Your instructions ->
Below is a block of entries; repeat exactly the lines starting at the line that contains "Record initial (w" and ending at the line that contains "in_rows : ∀", both included.

Material for the task ->
(** Bytes of the client arrive, in pieces and with pauses as the network likes;
    the connection may also end. *)
Lemma up_world c sv fd z bs rest evs :
  net_link net fd = Some z → sk_out (csock c fd) = bs ++ rest → script_bytes evs = bs →
  world_ok src net (mk_world c sv) → world_ok src net (net_up (mk_world c sv) fd z rest evs).
Proof.
  intros Hz Hout Hevs [Hm Hl Hr Ha Hc]. unfold net_up. cbn [w_client w_server] in *. cbv zeta.
  constructor; cbn [w_client w_server sv_mgr sv_bw]; try done.
  - intros fd'. rewrite sock_of_set. case_decide; [subst|]; apply Ha.
  - destruct Hc as [H1 H2 H3 H4 H5 H6].
    constructor; try done; intros fd'; (destruct (decide (fd = fd')) as [<-|Hne];
      [rewrite csock_set; cbn [sk_send sk_in]|rewrite csock_set_ne by done]); try exact (H4 _); try exact (H5 _).
    + intros buf pre (z' & Hz' & -> & Hu). replace z' with z in * by congruence. rewrite sock_of_set, decide_True by done.
      cbn [sk_in sk_out sk_send]. rewrite script_bytes_app, Hevs. apply stream_moves.
      rewrite <- Hout. apply H6. by exists z.
    + intros buf pre (z' & Hz' & -> & Hu). rewrite sock_of_set, decide_False.
      * apply H6. by exists z'.
      * intros ->. apply Hne. by eapply (net_inj net).
Qed.

Lemma delivers_trans e1 b1 e2 b2 : delivers e1 b1 [] → delivers e2 b2 [] → delivers (e1 ++ e2) (b1 ++ b2) [].
Proof.
  intros Hd. remember (@nil recv_ev) as r eqn:Er. revert Er.
  induction Hd as [rest|ps bs evs rest Hps Hd IH]; intros ->; [done|]. intros H2.
  cbn [app]. rewrite <- app_assoc. constructor; [done|]. by apply IH.
Qed.

(** Whole responses at the front of a socket. *)
Lemma whole_responses (P : server_response_t → Prop) rs : ∀ bs rest,
  Forall P rs → bs ++ rest = concat (response_bytes <$> rs) → (SERVER_RESPONSE_SIZE | len bs) →
  ∃ rs1 rs2, Forall P rs1 ∧ Forall P rs2 ∧ bs = concat (response_bytes <$> rs1) ∧ rest = concat (response_bytes <$> rs2).
Proof.
  induction rs as [|r rs IH]; intros bs rest HF Hcat Hlen.
  - cbn in Hcat. apply app_eq_nil in Hcat as [-> ->]. by exists [], [].
  - destruct bs as [|x bs].
    { exists [], (r :: rs). by repeat split. }
    apply Forall_cons in HF as [Hr HF].
    assert (H20 : SERVER_RESPONSE_SIZE ≤ len (x :: bs)).
    { apply Z.divide_pos_le; [|done]. rewrite len_cons. pose proof (len_nonneg bs). lia. }
    destruct (IH (zdrop SERVER_RESPONSE_SIZE (x :: bs)) rest) as (rs1 & rs2 & H1 & H2 & H3 & H4); [done| | |].
    + cbn [fmap list_fmap concat] in Hcat. rewrite <- (zdrop_app_le SERVER_RESPONSE_SIZE) by done.
      rewrite Hcat. apply zdrop_app_exact. by rewrite len_response_bytes.
    + rewrite len_zdrop. replace (Z.max 0 _) with (len (x :: bs) - SERVER_RESPONSE_SIZE) by (unfold SERVER_RESPONSE_SIZE in *; lia).
      apply Z.divide_sub_r; [done|reflexivity].
    + exists (r :: rs1), rs2. split; [by constructor|]. split; [done|]. split; [|done].
      cbn [fmap list_fmap concat]. rewrite <- H3. rewrite <- (ztake_zdrop SERVER_RESPONSE_SIZE (x :: bs)) at 1. f_equal.
      cbn [fmap list_fmap concat] in Hcat. rewrite <- (ztake_app_le SERVER_RESPONSE_SIZE _ rest) by done.
      rewrite Hcat. apply ztake_app_exact. by rewrite len_response_bytes.
Qed.

(** Whole responses of the receiver arrive. *)
Lemma down_world c sv fd z bs rest evs :
  net_link net fd = Some z → sk_out (sock_of sv z) = bs ++ rest → (SERVER_RESPONSE_SIZE | len bs) →
  delivers evs bs [] →
  world_ok src net (mk_world c sv) → world_ok src net (net_down (mk_world c sv) fd z rest evs).
Proof.
  intros Hz Hout Hlen Hevs [Hm Hl Hr Ha Hc]. unfold net_down. cbn [w_client w_server] in *. cbv zeta.
  destruct (Ha z) as [Hst (rs & t & Hh & Hcat & Ht)]. rewrite Hout, <- app_assoc in Hcat.
  destruct (whole_responses _ rs bs (rest ++ t) Hh Hcat Hlen) as (rs1 & rs2 & Hh1 & Hh2 & Hbs & Hrest).
  constructor; cbn [w_client w_server sv_mgr sv_bw]; try done.
  - intros fd'. rewrite sock_of_set. case_decide; [subst|apply Ha]. split; [done|]. by exists rs2, t.
  - destruct Hc as [H1 H2 H3 H4 H5 H6].
    constructor; try done; intros fd'; (destruct (decide (fd = fd')) as [<-|Hne];
      [rewrite csock_set; cbn [sk_send sk_in]|rewrite csock_set_ne by done]); try exact (H4 _); try exact (H5 _).
    + destruct (H5 fd) as (rs0 & Hh0 & Hd0). exists (rs0 ++ rs1). split; [by apply Forall_app|].
      rewrite fmap_app, concat_app, <- Hbs. by apply delivers_trans.
    + intros buf pre (z' & Hz' & -> & Hu). rewrite sock_of_set. apply H6. exists z'. split; [done|].
      split; [by case_decide; subst|done].
    + intros buf pre (z' & Hz' & -> & Hu). rewrite sock_of_set. apply H6. exists z'. split; [done|].
      split; [by case_decide; subst|done].
Qed.

End Receiving.

(** ** The transition system *)

(** The receiver's main loop and the network: what moves besides the client. *)
Inductive env_step `{Zstd} (net : network) : world → world → Prop :=
  | env_turn now listen_fd scfg calloc_ok c sv ev :
      accept_ok net sv ev →
      env_step net (mk_world c sv) (mk_world c (server_iter now listen_fd scfg calloc_ok sv ev).1)
  | env_up w fd z bs rest evs :
      net_link net fd = Some z → sk_out (csock (w_client w) fd) = bs ++ rest → script_bytes evs = bs →
      env_step net w (net_up w fd z rest evs)
  | env_down w fd z bs rest evs :
      net_link net fd = Some z → sk_out (sock_of (w_server w) z) = bs ++ rest →
      (SERVER_RESPONSE_SIZE | len bs) → delivers evs bs [] →
      env_step net w (net_down w fd z rest evs).

Section Steps.
Context `{ZstdOk} (src : source) (net : network) (cfg : config).

Inductive sys_step : world → world → Prop :=
  (* the client: main.c *)
  | sys_send_block realloc_ok malloc_ok clock wall running c sv reader devno disk_offset reader_offset :
      reads_source src reader devno disk_offset reader_offset →
      sys_step (mk_world c sv)
        (mk_world (send_block realloc_ok malloc_ok clock wall running cfg c reader devno disk_offset reader_offset).2 sv)
  | sys_push malloc_ok c sv d o h :
      in_s 32 d → 0 ≤ o < 2 ^ 63 →
      sys_step (mk_world c sv)
        (mk_world (set_queue c (queue_push malloc_ok (cs_queue c) d o h (block_encoding d o (block_of src d o))).2) sv)
  | sys_record c sv d o n h v :
      sys_step (mk_world c sv) (mk_world (set_db c (sqlite_block_upsert_v (cs_db c) d o n h 0 v).2) sv)
  | sys_flush clock wall c sv :
      sys_step (mk_world c sv) (mk_world (flush_one clock wall cfg c).2 sv)
  | sys_ack c sv :
      sys_step (mk_world c sv) (mk_world (process_ack cfg c) sv)
  | sys_control c sv fd str n :
      is_control str n →
      sys_step (mk_world c sv) (mk_world (set_sock c fd (wire_send_control (csock c fd) str n).2) sv)
  | sys_encode c sv w :
      writer_ok w →
      sys_step (mk_world c sv) (mk_world (set_writer c w) sv)
  | sys_other c c' sv :
      cs_queue c' = cs_queue c → cs_writer c' = cs_writer c → t_block (cs_db c') = t_block (cs_db c) →
      cs_socks c' = cs_socks c →
      sys_step (mk_world c sv) (mk_world c' sv)
  (* the receiver: main.c; the network *)
  | sys_env w w' :
      env_step net w w' → sys_step w w'.

(** Before anything has been sent: no block is queued; the rows that an earlier
    run left acknowledged name blocks that are there. *)
Record initial (w : world) : Prop := {
  in_queue : Forall (λ e, qe_payload e = None) (q_entries (cs_queue (w_client w)));
  in_writer : writer_ok (cs_writer (w_client w));
  in_rows : ∀ d o r, t_block (cs_db (w_client w)) !! (d, o) = Some r → r_ack r ≠ 0 →
              copied src (sv_bw (w_server w)) d o;
  in_csocks : map_Forall (λ _ k, sk_out k = [] ∧ sk_in k = [] ∧ steady client_gives_up (sk_send k))
                (cs_socks (w_client w));
  in_mgr : mgr_ok (sv_mgr (w_server w));
  in_sessions : Forall (λ s, s_recv_buf s = [] ∧ ∃ fd, net_link net fd = Some (s_fd s)) (g_sessions (sv_mgr (w_server w)));
  in_replica : replica_ok (sv_bw (w_server w));
  in_ssocks : map_Forall (λ _ k, sk_out k = [] ∧ script_bytes (sk_in k) = [] ∧ steady server_gives_up (sk_send k))
                (sv_socks (w_server w));
}.

Lemma initial_csock c fd :
  map_Forall (λ _ k, sk_out k = [] ∧ sk_in k = [] ∧ steady client_gives_up (sk_send k)) (cs_socks c) →
  sk_out (csock c fd) = [] ∧ sk_in (csock c fd) = [] ∧ steady client_gives_up (sk_send (csock c fd)).
Proof. intros Hc. unfold csock. destruct (cs_socks c !! fd) as [k|] eqn:E; [by apply (Hc fd)|done]. Qed.

Lemma initial_ssock sv fd :
  map_Forall (λ _ k, sk_out k = [] ∧ script_bytes (sk_in k) = [] ∧ steady server_gives_up (sk_send k)) (sv_socks sv) →
  sk_out (sock_of sv fd) = [] ∧ script_bytes (sk_in (sock_of sv fd)) = [] ∧
  steady server_gives_up (sk_send (sock_of sv fd)).
Proof. intros Hc. unfold sock_of. destruct (sv_socks sv !! fd) as [k|] eqn:E; [by apply (Hc fd)|done]. Qed.

Lemma initial_world w : initial w → world_ok src net w.
Proof.
  intros [H1 H2 H3 H4 H5 H6 H7 H8]. constructor; [done| |done| |].
  - intros s Hs. rewrite Forall_forall in H6. by apply H6.
  - intros fd. destruct (initial_ssock (w_server w) fd H8) as (E1 & _ & E2). split; [done|].
    exists [], []. rewrite E1. auto.
  - constructor; [|done|..].
    + eapply Forall_impl; [exact H1|]. intros e He p. by rewrite He.
    + exact H3.
    + intros fd. apply (initial_csock _ fd H4).
    + intros fd. exists []. split; [constructor|]. destruct (initial_csock (w_client w) fd H4) as (_ & -> & _). constructor.
    + intros fd buf pre (z & Hz & -> & Hu). destruct (initial_csock (w_client w) fd H4) as (-> & _).
      destruct (initial_ssock (w_server w) z H8) as (_ & -> & _).
      assert (buf = []) as ->; [|apply stream_empty].
      destruct Hu as [(s & Hs & _ & ->)|[_ ->]]; [|done]. rewrite Forall_forall in H6. by apply H6.
Qed.

Lemma env_step_ok w w' : source_ok src → env_step net w w' → world_ok src net w → world_ok src net w'.
Proof.
  intros Hs. destruct 1 as [now listen_fd scfg calloc_ok c sv ev Ha|[c sv]|[c sv]].
  - by apply server_iter_world.
  - by eapply up_world.
  - by eapply down_world.
Qed.

Lemma sys_step_ok w w' :
  source_ok src → cf_dry_run cfg = false → sys_step w w' → world_ok src net w → world_ok src net w'.
Proof.
  intros Hs Hreal Hstep Hw.
  assert (Hclient : ∀ c c' sv, (client_ok src (sv_bw sv) (in_hand net sv) c → client_ok src (sv_bw sv) (in_hand net sv) c') →
            world_ok src net (mk_world c sv) → world_ok src net (mk_world c' sv)).
  { intros c c' sv Hc [W1 W2 W3 W4 W5]. by constructor; [..|apply Hc]. }
  destruct Hstep; revert Hw; try (apply Hclient; intros Hc).
  - by apply ok_send_block.
  - apply ok_queue; [|done]. apply entries_push; try done. apply Hc.
  - by apply ok_upsert.
  - by apply ok_flush_one.
  - by apply ok_process_ack.
  - by eapply ok_wire_send_control.
  - by apply ok_writer.
  - by apply (ok_ext src _ _ c).
  - by apply env_step_ok.
Qed.

Lemma reachable_ok w w' :
  source_ok src → cf_dry_run cfg = false → rtc sys_step w w' → world_ok src net w → world_ok src net w'.
Proof. intros Hs Hreal. induction 1 as [|w1 w2 w3 Hstep _ IH]; [done|]. intros Hw. by eapply IH, sys_step_ok. Qed.

End Steps.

Answer section ->
Record initial (w : world) : Prop := {
  in_queue : Forall (λ e, qe_payload e = None) (q_entries (cs_queue (w_client w)));
  in_writer : writer_ok (cs_writer (w_client w));
  in_rows : ∀ d o r, t_block (cs_db (w_client w)) !! (d, o) = Some r → r_ack r ≠ 0 →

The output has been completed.